# [Saved entries]
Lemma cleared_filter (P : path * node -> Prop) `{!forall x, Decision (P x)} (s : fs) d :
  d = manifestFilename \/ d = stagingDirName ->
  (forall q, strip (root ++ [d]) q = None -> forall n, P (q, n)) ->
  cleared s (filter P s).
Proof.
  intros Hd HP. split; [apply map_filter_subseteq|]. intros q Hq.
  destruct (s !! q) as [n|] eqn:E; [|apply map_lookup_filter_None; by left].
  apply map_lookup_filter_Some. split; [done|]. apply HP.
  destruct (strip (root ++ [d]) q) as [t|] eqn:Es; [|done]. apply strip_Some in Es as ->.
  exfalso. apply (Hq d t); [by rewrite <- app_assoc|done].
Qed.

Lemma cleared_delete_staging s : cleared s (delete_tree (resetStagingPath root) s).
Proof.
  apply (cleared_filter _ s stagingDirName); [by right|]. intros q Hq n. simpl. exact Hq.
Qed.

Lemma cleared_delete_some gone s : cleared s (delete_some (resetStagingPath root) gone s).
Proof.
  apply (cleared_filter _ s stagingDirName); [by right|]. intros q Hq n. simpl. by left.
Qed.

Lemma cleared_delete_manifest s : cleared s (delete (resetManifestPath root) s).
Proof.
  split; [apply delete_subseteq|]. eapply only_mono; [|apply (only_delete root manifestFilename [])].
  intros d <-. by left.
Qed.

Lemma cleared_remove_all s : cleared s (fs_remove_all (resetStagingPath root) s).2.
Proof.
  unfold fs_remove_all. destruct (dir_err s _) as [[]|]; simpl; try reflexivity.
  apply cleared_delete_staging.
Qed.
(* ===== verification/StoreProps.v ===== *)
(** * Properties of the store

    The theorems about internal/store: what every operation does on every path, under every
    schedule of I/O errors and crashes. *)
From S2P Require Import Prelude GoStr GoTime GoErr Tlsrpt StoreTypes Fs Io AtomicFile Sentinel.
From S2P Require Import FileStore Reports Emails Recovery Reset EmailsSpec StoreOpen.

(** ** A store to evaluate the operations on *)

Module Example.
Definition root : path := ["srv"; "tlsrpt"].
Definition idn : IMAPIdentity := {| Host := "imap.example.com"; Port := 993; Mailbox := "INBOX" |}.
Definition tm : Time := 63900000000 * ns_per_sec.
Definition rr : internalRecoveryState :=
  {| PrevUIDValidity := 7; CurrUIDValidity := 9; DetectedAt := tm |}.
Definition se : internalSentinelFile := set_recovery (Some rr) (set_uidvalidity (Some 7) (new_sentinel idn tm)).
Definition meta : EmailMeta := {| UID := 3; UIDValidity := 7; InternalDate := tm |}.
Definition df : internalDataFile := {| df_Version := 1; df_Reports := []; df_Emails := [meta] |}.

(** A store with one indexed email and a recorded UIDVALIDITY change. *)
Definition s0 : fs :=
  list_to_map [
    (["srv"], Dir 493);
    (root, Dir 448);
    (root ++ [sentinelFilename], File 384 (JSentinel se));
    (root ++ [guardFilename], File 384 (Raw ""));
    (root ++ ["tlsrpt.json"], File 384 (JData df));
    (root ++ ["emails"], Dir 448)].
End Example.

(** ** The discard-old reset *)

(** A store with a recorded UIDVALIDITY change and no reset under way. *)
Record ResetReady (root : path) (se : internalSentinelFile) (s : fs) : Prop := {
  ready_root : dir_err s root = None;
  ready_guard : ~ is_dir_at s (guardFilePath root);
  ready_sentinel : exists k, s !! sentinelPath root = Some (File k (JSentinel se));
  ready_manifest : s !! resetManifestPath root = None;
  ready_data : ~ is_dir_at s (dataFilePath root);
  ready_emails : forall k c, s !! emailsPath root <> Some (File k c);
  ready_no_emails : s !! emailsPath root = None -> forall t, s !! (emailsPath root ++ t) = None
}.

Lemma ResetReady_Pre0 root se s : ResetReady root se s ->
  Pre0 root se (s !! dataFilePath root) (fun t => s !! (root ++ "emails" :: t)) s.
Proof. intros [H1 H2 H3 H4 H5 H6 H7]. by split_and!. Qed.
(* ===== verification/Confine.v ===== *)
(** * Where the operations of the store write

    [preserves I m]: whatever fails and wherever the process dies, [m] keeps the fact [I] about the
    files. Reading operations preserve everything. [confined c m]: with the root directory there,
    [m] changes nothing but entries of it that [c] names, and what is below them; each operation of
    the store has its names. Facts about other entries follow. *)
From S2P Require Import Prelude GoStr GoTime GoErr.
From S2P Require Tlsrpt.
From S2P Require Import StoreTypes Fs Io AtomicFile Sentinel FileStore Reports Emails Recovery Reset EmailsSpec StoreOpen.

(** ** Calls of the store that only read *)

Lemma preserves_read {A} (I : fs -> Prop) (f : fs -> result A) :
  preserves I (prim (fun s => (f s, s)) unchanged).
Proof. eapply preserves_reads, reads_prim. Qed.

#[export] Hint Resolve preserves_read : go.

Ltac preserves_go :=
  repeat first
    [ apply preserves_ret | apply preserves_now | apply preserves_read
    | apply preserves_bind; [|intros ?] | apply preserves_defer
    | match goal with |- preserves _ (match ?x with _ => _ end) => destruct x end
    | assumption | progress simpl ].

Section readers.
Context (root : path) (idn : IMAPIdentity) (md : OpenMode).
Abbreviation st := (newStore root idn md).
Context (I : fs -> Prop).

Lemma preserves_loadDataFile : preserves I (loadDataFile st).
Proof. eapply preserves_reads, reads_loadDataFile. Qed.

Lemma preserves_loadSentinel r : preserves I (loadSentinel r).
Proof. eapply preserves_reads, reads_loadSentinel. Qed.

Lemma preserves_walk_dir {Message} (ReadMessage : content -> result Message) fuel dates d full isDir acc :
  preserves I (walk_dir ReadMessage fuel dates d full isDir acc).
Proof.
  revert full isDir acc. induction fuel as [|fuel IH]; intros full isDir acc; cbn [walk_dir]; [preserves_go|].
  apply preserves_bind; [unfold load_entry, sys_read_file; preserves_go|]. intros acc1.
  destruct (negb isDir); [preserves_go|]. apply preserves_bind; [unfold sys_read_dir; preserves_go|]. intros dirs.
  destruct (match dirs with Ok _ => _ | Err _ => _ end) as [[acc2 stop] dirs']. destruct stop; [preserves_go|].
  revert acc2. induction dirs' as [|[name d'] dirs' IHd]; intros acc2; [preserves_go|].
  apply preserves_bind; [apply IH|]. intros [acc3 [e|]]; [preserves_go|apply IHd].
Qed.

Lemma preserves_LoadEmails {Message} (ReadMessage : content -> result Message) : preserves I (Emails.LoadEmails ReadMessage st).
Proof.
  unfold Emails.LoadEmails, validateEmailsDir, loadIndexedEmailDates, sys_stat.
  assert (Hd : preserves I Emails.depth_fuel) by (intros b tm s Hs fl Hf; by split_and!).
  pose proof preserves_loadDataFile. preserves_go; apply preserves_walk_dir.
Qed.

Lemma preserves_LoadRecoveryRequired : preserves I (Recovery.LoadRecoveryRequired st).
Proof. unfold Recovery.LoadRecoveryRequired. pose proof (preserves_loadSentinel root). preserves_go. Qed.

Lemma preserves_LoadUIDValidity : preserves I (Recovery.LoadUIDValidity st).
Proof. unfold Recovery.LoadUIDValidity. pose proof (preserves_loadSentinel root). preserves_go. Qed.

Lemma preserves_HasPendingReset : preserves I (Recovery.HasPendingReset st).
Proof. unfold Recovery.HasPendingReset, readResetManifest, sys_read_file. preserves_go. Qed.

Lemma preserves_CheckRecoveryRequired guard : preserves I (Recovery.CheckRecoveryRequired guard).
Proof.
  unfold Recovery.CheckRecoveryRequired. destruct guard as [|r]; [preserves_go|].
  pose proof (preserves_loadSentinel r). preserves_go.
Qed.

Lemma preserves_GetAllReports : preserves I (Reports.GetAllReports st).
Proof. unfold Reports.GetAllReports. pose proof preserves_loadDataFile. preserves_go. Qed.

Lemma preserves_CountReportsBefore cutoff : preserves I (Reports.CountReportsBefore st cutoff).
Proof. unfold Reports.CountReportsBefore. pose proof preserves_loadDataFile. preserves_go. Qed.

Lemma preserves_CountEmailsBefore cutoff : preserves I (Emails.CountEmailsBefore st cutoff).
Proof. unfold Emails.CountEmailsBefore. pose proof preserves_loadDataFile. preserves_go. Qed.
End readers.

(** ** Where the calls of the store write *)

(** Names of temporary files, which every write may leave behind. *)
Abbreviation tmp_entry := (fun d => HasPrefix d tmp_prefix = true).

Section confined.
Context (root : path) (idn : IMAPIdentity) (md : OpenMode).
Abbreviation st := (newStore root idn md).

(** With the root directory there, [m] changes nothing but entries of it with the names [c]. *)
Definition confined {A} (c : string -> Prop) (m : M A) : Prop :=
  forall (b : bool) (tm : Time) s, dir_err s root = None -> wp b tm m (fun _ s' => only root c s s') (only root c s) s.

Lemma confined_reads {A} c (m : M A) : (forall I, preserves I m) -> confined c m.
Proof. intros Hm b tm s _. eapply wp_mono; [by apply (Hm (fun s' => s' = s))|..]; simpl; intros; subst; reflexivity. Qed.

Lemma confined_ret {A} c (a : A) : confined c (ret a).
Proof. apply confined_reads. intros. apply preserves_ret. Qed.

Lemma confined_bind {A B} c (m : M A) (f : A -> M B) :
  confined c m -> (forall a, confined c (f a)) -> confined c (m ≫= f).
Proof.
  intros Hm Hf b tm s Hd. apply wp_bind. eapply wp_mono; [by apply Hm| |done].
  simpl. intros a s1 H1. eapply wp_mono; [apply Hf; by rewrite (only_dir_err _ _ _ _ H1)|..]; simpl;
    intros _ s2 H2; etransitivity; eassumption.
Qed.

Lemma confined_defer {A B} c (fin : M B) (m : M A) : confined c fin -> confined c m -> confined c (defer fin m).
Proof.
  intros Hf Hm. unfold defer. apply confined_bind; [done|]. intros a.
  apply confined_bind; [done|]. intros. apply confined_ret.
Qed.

# [Problem details]
Please filter the entries for the word "result" and copy the lines that have it.

# [Solution to the exercise]
Lemma preserves_read {A} (I : fs -> Prop) (f : fs -> result A) :
Lemma preserves_walk_dir {Message} (ReadMessage : content -> result Message) fuel dates d full isDir acc :
Lemma preserves_LoadEmails {Message} (ReadMessage : content -> result Message) : preserves I (Emails.LoadEmails ReadMessage st).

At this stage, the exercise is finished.